Investigation by scientists like Professor Antonio Damasio have advanced our understanding that people are not entirely rational – marketing research has long been able to quantify the rational drivers in consumer choice – but that our decisions are also a function of our nonconscious emotions. So, in many ways, neuroscience was marketing’s great hope for a lens into our non-conscious discrete emotions. But in fact it is some years from being that.
So what can neuroscience offer marketers? It can tell you whether your communication is activating arousal and approach or avoidance – in layman’s terms that is ‘good’ or ‘bad’ – but that’s a crude insight. If one of your marketing objectives is to ensure that your audience is ‘learning’ and therefore consistent with the persuasion school then the answer is yes, neuroscience can tell you what has been encoded into long-term memory. But these science-based approaches do not address the main questions marketers need to have answered.
In 2011 the Advertising Research Foundation conducted a study into the efficacy and contribution of neuroscience. Sixteen commercial sponsors and an independent panel tested the output of eight neuromarketing vendors.

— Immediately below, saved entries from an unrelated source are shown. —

Lemma binned_bucket g al thee ui :
  binned g al thee ->
  (0 <= ui < g_n g)%Z ->
  bucket thee ui = covering g ui 0 al /\
  zget 0%Z (natoms thee) ui = Z.of_nat (length (covering g ui 0 al)) /\
  zget [] (atomIDs thee) ui = covering g ui 0 al.
Proof.
  intros (Hdim & _ & _ & _ & _ & _ & _ & _ & _ & _ & _ & _ & Hf) Hui.
  set (n0 := g_n g) in *.
  set (counts := count_pass g al (replicate (Z.to_nat n0) 0%Z)) in *.
  assert (Hn0 : (0 <= n0)%Z) by lia.
  destruct (count_pass_spec g al (replicate (Z.to_nat n0) 0%Z))
    as [Hc1 Hc2].
  { rewrite length_replicate. fold n0. lia. }
  fold counts in Hc1, Hc2. rewrite length_replicate in Hc1.
  pose proof (fill_pass_gen g al 0%Z (map (fun _ => 0%Z) counts)
                (alloc_pass counts)) as Hg.
  rewrite length_map, length_alloc_pass in Hg. fold n0 in Hg.
  destruct Hg as (Hg1 & Hg2 & Hg3); [lia|reflexivity| |].
  { intros u Hu.
    rewrite (zget_map _ 0%Z) by lia.
    rewrite alloc_pass_slot by lia.
    rewrite (Hc2 u 0%Z), zget_replicate by lia. lia. }
  change (fold_left (fill_atom g)
            (zip (seqZ 0 (Z.of_nat (length al))) al)
            (map (fun _ => 0%Z) counts, alloc_pass counts))
    with (fill_pass g al (map (fun _ => 0%Z) counts, alloc_pass counts))
    in Hg1, Hg2, Hg3.
  rewrite <- Hf in Hg1, Hg2, Hg3. cbn [fst snd] in Hg1, Hg2, Hg3.
  destruct (Hg3 ui Hui) as [E1 E2].
  rewrite (zget_map _ 0%Z) in E1, E2 by lia.
  simpl in E1, E2.
  assert (Hb : bucket thee ui = covering g ui 0 al).
  { unfold bucket. rewrite E1, E2. apply map_zget_seqZ. }
  split; [exact Hb|]. split; [exact E1|exact E2].
Qed.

Addressing the ability of neuromarketing to measure discrete emotions the reviewers found: “Measuring ‘attention’ (and related reactions such as arousal) is less complex than measuring specific emotions and purchase intent.
“The experts’ consensus is that reactions to one specific region of the brain cannot always be interpreted as indicative of one specific emotion.” The findings also queried where the neuromarketers’ science stopped and their opinions started.